(** X28.  A restart forgets what was waiting, and nothing brings it
    back: from a restart on, through any admissions, worker turns, retry
    timers and further restarts, a notification that existed at the
    restart keeps the row and the attempt history it had then and never
    waits again.  A notification that was queued, or failed with a retry
    pending, stays so for good. *)
Theorem restart_forgets_waiting_notifications
    (w w' : World) (limiter : option RateLimiter) (cooldown : Q) (tid : string)
    (n : NotificationORM) :
  notifications w !! tid = Some n ->
  continues (restart limiter cooldown w) w' ->
  notifications w' !! tid = Some n
  /\ attempts_of tid w' = attempts_of tid w
  /\ tokens_for tid w' = 0%nat.
Proof.
  intros Hn Hc.
  change (at_rest tid n (attempts_of tid w) w').
  induction Hc as [|w1 new_id now req _ IH|w1 env _ IH|w1 i _ IH|w1 l c _ IH
                   |w1 env _ IH].
  - split; [exact Hn|]. split; reflexivity.
  - apply (at_rest_step tid n _ w1 IH).
  - apply (at_rest_step tid n _ w1 IH).
  - apply (at_rest_step tid n _ w1 IH).
  - apply (at_rest_step tid n _ w1 IH).
  - apply (at_rest_suspended tid n _ w1 env IH).
Qed.

Lemma restart_forgets_waiting_notifications_witness :
  let w' := _worker_loop_turn (sample_env 5 sample_success)
              (restart None 60 (sample_world "normal")) in
  notifications w' !! "n1" = Some (sample_row "normal")
  /\ attempts_of "n1" w' = attempts_of "n1" (sample_world "normal")
  /\ tokens_for "n1" w' = 0%nat.
Proof.
  intros w'.
  apply (restart_forgets_waiting_notifications (sample_world "normal") w' None 60 "n1"
           (sample_row "normal")).
  - vm_compute. reflexivity.
  - apply cont_worker. apply cont_here.
Defined.
Lemma write_accepted_storage (now : Z) (release : JsVal) (w w' : World) :
  storage w' = storage w -> write_accepted now release w' = write_accepted now release w.
Proof. intros E. unfold write_accepted. now rewrite E. Qed.

(** An update that runs to its end, as a world. *)
Lemma completes_run (release : JsVal) (w : World) :
  completes release w ->
  updateReleaseUI release w = (Ok tt, with_document (page_after release w) w).
Proof.
  unfold completes, page_after.
  destruct (updateReleaseUI_outcome release w) as (n & text & r & -> & _).
  cbn [fst snd]. now intros ->.
Qed.

(** An update that does not: it has raised a [TypeError]. *)
Lemma not_completes_run (release : JsVal) (w : World) :
  ~ completes release w ->
  updateReleaseUI release w = (Throw TypeError, with_document (page_after release w) w).
Proof.
  unfold completes, page_after.
  destruct (updateReleaseUI_outcome release w) as (n & text & r & -> & R & _).
  cbn [fst snd]. destruct R as [->|(-> & _)]; [now intros [] | reflexivity].
Qed.

Lemma completes_dec (release : JsVal) (w : World) :
  completes release w \/ ~ completes release w.
Proof.
  unfold completes. destruct (fst (updateReleaseUI release w)) as [[]|e];
    [now left | right; discriminate].
Qed.

Lemma dom_page_after (release : JsVal) (w : World) :
  dom (page_after release w) = dom (document w).
Proof.
  unfold page_after.
  destruct (updateReleaseUI_outcome release w) as (n & text & r & -> & _).
  apply dom_stage.
Qed.

(** The run on a miss, when the response is a success and a release is
    selected and presented. *)
Lemma fetchLatestRelease_selected
      (now_get now_put : Z) (r : Response) (releases best : JsVal) (w : World) :
  truthy (cached_value now_get (storage w)) = false ->
  ok r = true -> body r = Some releases ->
  pickBestRelease releases = Ok best -> truthy best = true ->
  completes best w ->
  fetchLatestRelease now_get now_put (Resolved r) w =
    cacheRelease now_put best (with_document (page_after best w) w).
Proof.
  intros M O B E T C.
  rewrite (fetchLatestRelease_miss _ _ _ _ M), O, B, E, T. cbn [negb].
  now rewrite (completes_run best w C).
Qed.

(** X13: a cache hit makes no request.  When [getCachedRelease] gives a
    truthy release, [fetchLatestRelease] presents it and does nothing else,
    however the request would have settled: storage and console stay as
    they were.  The presentation is outside the [try]: when it runs to its
    end, as it does on a release as the API writes it, the function ends
    normally; when it raises, its [TypeError] leaves the function. *)
Theorem fetchLatestRelease_cache_hit
        (now_get now_put : Z) (net : FetchOutcome) (w : World) (cached : JsVal) :
  getCachedRelease now_get w = (Ok cached, w) ->
  truthy cached = true ->
  fetchLatestRelease now_get now_put net w = updateReleaseUI cached w
  /\ storage (snd (fetchLatestRelease now_get now_put net w)) = storage w
  /\ console (snd (fetchLatestRelease now_get now_put net w)) = console w
  /\ (completes cached w ->
      fetchLatestRelease now_get now_put net w
      = (Ok tt, mkWorld (storage w) (page_after cached w) (console w)))
  /\ (~ completes cached w ->
      fetchLatestRelease now_get now_put net w
      = (Throw TypeError, mkWorld (storage w) (page_after cached w) (console w)))
  /\ (plain_presentation cached -> completes cached w).
Proof.
  rewrite getCachedRelease_run. intros [= <-] T.
  rewrite (fetchLatestRelease_hit _ _ _ _ T).
  split; [reflexivity|].
  destruct (updateReleaseUI_outcome (cached_value now_get (storage w)) w)
    as (n & text & r & E & _).
  split; [now rewrite E|]. split; [now rewrite E|].
  split; [apply completes_run|]. split; [apply not_completes_run|].
  apply updateReleaseUI_plain.
Qed.

(** X14: on a miss, a successful response from which a release is selected
    and presented to the end is cached, and nothing is logged: the document
    is updated with the selected release, the console stays, and storage
    holds the new entry when it takes the write and is unchanged when it
    refuses it.  A release as the API writes it is presented to the end. *)
Theorem fetchLatestRelease_success
        (now_get now_put : Z) (r : Response) (releases best : JsVal) (w : World) :
  cache_miss now_get w ->
  ok r = true ->
  body r = Some releases ->
  pickBestRelease releases = Ok best ->
  truthy best = true ->
  (completes best w ->
   exists w',
     fetchLatestRelease now_get now_put (Resolved r) w = (Ok tt, w')
     /\ document w' = page_after best w
     /\ console w' = console w
     /\ (write_accepted now_put best w = true ->
           items (storage w') !! CONFIG.cacheKey
           = Some (JSON_stringify (cache_entry now_put best)))
     /\ (write_accepted now_put best w = false -> storage w' = storage w))
  /\ (plain_presentation best -> completes best w).
Proof.
  intros M%cache_miss_value O B E T. split; [|apply updateReleaseUI_plain].
  intros C. rewrite (fetchLatestRelease_selected _ _ _ _ _ _ M O B E T C).
  set (w0 := with_document (page_after best w) w).
  destruct (cacheRelease_effect now_put best w0) as (D & Cn & _ & _ & _ & A & R).
  assert (W : write_accepted now_put best w0 = write_accepted now_put best w)
    by (now apply write_accepted_storage).
  exists (snd (cacheRelease now_put best w0)).
  split; [now rewrite cacheRelease_run|]. split; [exact D|]. split; [exact Cn|].
  rewrite <- W. split; [exact A|]. intros F. now rewrite (R F).
Qed.
Lemma deltas_of_consecutive_runs_add_up_witness :
  let first := Sample.snapshot [("orders", 100)] [] in
  let second := Sample.snapshot [("orders", 150)] [] in
  let third := Sample.snapshot [("orders", 180)] [] in
  mget (counts KIncrement first) "orders" = Some 100 ∧
  mget (counts KIncrement second) "orders" = Some 150 ∧
  mget (counts KIncrement third) "orders" = Some 180 ∧
  ∃ d1 d2,
    mget (counts KIncrement (getCountCollectionDifference second first)) "orders"
      = Some d1 ∧
    mget (counts KIncrement (getCountCollectionDifference third second)) "orders"
      = Some d2 ∧
    mget (counts KIncrement (getCountCollectionDifference third first)) "orders"
      = Some (GoInt.wrap (d1 + d2)).
Proof.
  intros first second third.
  assert (mget (counts KIncrement first) "orders" = Some 100) as H1 by reflexivity.
  assert (mget (counts KIncrement second) "orders" = Some 150) as H2 by reflexivity.
  assert (mget (counts KIncrement third) "orders" = Some 180) as H3 by reflexivity.
  split; [exact H1 | split; [exact H2 | split; [exact H3 |]]].
  destruct (deltas_of_consecutive_runs_add_up KIncrement first second third
              "orders" 100 150 180 H1 H2 H3) as (d1 & d2 & Hd1 & Hd2 & Hd3 & _).
  exists d1, d2. split; [exact Hd1 | split; [exact Hd2 | exact Hd3]].
Defined.

(** X3. The order in which Go ranges over the map of the current snapshot does
    not matter: the loop gives the mapping of the Delta for every order of
    the entries. *)
Theorem delta_is_independent_of_range_order (kind : counterKind)
    (current previous : countCollection) (entries : list (string * Z)) :
  entries ≡ₚ mrange (counts kind current) →
  Some (differenceLoop entries (counts kind previous) ∅)
  = counts kind (getCountCollectionDifference current previous).
Proof.
  intros Hp.
  assert (NoDup entries.*1) as Hnd.
  { rewrite Hp. apply NoDup_fst_mrange. }
  rewrite (differenceLoop_order (counts kind previous) entries
             (mrange (counts kind current)) ∅ Hnd Hp).
  by destruct kind.
Qed.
=-=-=
__Aim of the task__. Could you output the lines above, exactly as written, from the one containing "destruct (deltas_of_consecutive_runs_add_up KIncrement" through the last, with both ends included and no others?

__Completed exercise__.
  destruct (deltas_of_consecutive_runs_add_up KIncrement first second third
              "orders" 100 150 180 H1 H2 H3) as (d1 & d2 & Hd1 & Hd2 & Hd3 & _).
  exists d1, d2. split; [exact Hd1 | split; [exact Hd2 | exact Hd3]].
Defined.

(** X3. The order in which Go ranges over the map of the current snapshot does
    not matter: the loop gives the mapping of the Delta for every order of
    the entries. *)
Theorem delta_is_independent_of_range_order (kind : counterKind)
    (current previous : countCollection) (entries : list (string * Z)) :
  entries ≡ₚ mrange (counts kind current) →
  Some (differenceLoop entries (counts kind previous) ∅)
  = counts kind (getCountCollectionDifference current previous).
Proof.
  intros Hp.
  assert (NoDup entries.*1) as Hnd.
  { rewrite Hp. apply NoDup_fst_mrange. }
  rewrite (differenceLoop_order (counts kind previous) entries
             (mrange (counts kind current)) ∅ Hnd Hp).
  by destruct kind.
Qed.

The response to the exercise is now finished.